[RECORDED DATA Boundary: Start]

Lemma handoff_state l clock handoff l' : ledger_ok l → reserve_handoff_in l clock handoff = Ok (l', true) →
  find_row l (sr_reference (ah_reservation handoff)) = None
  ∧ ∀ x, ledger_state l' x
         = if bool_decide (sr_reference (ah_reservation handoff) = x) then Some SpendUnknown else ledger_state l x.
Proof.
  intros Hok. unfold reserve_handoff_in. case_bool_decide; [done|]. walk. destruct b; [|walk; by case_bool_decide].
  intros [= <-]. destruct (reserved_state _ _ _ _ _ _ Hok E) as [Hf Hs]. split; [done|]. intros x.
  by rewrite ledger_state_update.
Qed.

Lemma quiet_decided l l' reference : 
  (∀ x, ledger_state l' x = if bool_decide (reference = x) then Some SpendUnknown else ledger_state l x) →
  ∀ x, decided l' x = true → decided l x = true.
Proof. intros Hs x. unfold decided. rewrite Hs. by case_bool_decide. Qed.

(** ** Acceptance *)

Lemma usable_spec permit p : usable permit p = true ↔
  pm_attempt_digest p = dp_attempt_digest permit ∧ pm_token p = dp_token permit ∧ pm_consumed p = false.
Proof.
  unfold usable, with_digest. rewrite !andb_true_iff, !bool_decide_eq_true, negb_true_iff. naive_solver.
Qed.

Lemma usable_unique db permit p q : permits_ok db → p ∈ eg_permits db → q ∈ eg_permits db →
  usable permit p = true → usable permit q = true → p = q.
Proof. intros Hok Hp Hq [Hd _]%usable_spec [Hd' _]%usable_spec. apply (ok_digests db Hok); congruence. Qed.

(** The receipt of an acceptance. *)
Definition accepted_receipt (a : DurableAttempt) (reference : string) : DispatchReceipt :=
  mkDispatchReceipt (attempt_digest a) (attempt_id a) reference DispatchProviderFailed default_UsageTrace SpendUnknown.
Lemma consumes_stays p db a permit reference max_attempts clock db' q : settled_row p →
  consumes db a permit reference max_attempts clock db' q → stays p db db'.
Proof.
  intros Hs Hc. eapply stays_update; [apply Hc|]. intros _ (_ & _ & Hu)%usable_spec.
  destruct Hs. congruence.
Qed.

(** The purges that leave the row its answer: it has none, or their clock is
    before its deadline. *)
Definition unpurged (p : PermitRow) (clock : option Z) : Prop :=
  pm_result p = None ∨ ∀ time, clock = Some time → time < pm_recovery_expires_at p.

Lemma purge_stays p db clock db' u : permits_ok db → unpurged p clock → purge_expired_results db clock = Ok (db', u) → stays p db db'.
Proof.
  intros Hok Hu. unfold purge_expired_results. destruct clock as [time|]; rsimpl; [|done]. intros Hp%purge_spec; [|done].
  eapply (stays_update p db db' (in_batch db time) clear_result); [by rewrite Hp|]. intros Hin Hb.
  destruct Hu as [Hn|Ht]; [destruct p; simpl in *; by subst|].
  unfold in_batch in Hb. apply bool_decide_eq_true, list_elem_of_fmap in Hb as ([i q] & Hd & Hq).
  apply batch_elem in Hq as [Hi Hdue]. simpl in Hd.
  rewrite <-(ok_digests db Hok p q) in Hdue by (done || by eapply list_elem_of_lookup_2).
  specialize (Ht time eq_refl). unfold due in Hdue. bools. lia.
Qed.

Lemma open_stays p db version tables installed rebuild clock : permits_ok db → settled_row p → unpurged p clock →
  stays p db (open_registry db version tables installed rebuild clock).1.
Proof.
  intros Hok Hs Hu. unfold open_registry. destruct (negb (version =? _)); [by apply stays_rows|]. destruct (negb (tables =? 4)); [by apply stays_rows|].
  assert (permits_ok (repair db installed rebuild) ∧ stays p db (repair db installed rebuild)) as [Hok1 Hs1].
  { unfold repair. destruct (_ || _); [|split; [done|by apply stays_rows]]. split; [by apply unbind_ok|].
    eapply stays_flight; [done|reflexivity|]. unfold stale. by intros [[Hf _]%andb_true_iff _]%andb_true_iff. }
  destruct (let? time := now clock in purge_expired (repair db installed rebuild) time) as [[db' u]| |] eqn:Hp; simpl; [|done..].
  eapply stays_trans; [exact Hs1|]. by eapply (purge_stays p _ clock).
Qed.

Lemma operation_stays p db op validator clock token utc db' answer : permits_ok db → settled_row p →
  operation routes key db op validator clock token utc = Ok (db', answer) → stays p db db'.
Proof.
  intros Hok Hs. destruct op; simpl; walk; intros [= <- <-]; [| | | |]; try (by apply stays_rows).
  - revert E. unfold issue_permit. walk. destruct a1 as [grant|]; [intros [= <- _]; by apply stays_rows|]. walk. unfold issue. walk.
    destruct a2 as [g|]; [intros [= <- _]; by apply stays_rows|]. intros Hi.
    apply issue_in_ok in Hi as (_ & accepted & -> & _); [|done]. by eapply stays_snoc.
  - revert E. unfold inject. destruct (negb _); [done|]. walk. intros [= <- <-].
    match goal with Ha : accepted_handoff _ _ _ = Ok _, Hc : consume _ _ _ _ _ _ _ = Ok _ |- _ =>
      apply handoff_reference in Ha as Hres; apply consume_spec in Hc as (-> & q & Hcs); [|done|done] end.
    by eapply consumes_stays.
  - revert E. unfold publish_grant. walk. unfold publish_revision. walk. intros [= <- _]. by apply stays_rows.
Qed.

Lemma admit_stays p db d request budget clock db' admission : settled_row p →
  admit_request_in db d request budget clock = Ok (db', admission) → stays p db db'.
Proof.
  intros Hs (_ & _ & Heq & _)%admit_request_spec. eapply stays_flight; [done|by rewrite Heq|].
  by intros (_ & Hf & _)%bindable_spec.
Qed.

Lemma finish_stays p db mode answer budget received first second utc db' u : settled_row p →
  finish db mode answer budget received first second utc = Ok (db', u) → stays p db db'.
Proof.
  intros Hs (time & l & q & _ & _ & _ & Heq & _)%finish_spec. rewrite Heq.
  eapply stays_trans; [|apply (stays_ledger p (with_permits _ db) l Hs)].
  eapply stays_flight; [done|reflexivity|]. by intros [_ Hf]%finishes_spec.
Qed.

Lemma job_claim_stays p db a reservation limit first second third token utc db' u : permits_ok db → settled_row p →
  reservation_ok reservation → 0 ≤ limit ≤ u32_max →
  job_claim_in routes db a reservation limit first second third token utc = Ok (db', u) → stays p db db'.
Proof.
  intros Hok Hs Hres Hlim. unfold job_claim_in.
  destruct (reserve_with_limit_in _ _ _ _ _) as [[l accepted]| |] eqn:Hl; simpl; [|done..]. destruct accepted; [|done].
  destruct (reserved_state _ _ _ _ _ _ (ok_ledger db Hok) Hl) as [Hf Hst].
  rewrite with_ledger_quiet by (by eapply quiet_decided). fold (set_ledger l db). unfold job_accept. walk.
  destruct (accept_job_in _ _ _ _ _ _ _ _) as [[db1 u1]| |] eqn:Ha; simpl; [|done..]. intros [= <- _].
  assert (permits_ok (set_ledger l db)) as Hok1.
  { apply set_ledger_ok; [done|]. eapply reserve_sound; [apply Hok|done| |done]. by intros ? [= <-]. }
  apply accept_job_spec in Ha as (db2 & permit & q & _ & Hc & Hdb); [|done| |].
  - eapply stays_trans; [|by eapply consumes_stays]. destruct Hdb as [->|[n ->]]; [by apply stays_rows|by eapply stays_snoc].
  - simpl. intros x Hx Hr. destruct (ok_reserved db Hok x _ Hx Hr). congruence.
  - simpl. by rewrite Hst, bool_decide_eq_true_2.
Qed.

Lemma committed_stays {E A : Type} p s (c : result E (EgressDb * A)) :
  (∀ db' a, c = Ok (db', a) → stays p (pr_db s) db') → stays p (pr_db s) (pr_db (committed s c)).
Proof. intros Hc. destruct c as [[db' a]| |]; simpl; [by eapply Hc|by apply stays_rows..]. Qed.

[RECORDED DATA Boundary: End]

**WHAT THE EXERCISE ASKS**
What are the lines above, starting at the one with "- simpl. by" and ending at the one with "(∀ db' a, c = Ok"? Give them again exactly, and only them.

**REPLY**
  - simpl. by rewrite Hst, bool_decide_eq_true_2.
Qed.

Lemma committed_stays {E A : Type} p s (c : result E (EgressDb * A)) :
  (∀ db' a, c = Ok (db', a) → stays p (pr_db s) db') → stays p (pr_db s) (pr_db (committed s c)).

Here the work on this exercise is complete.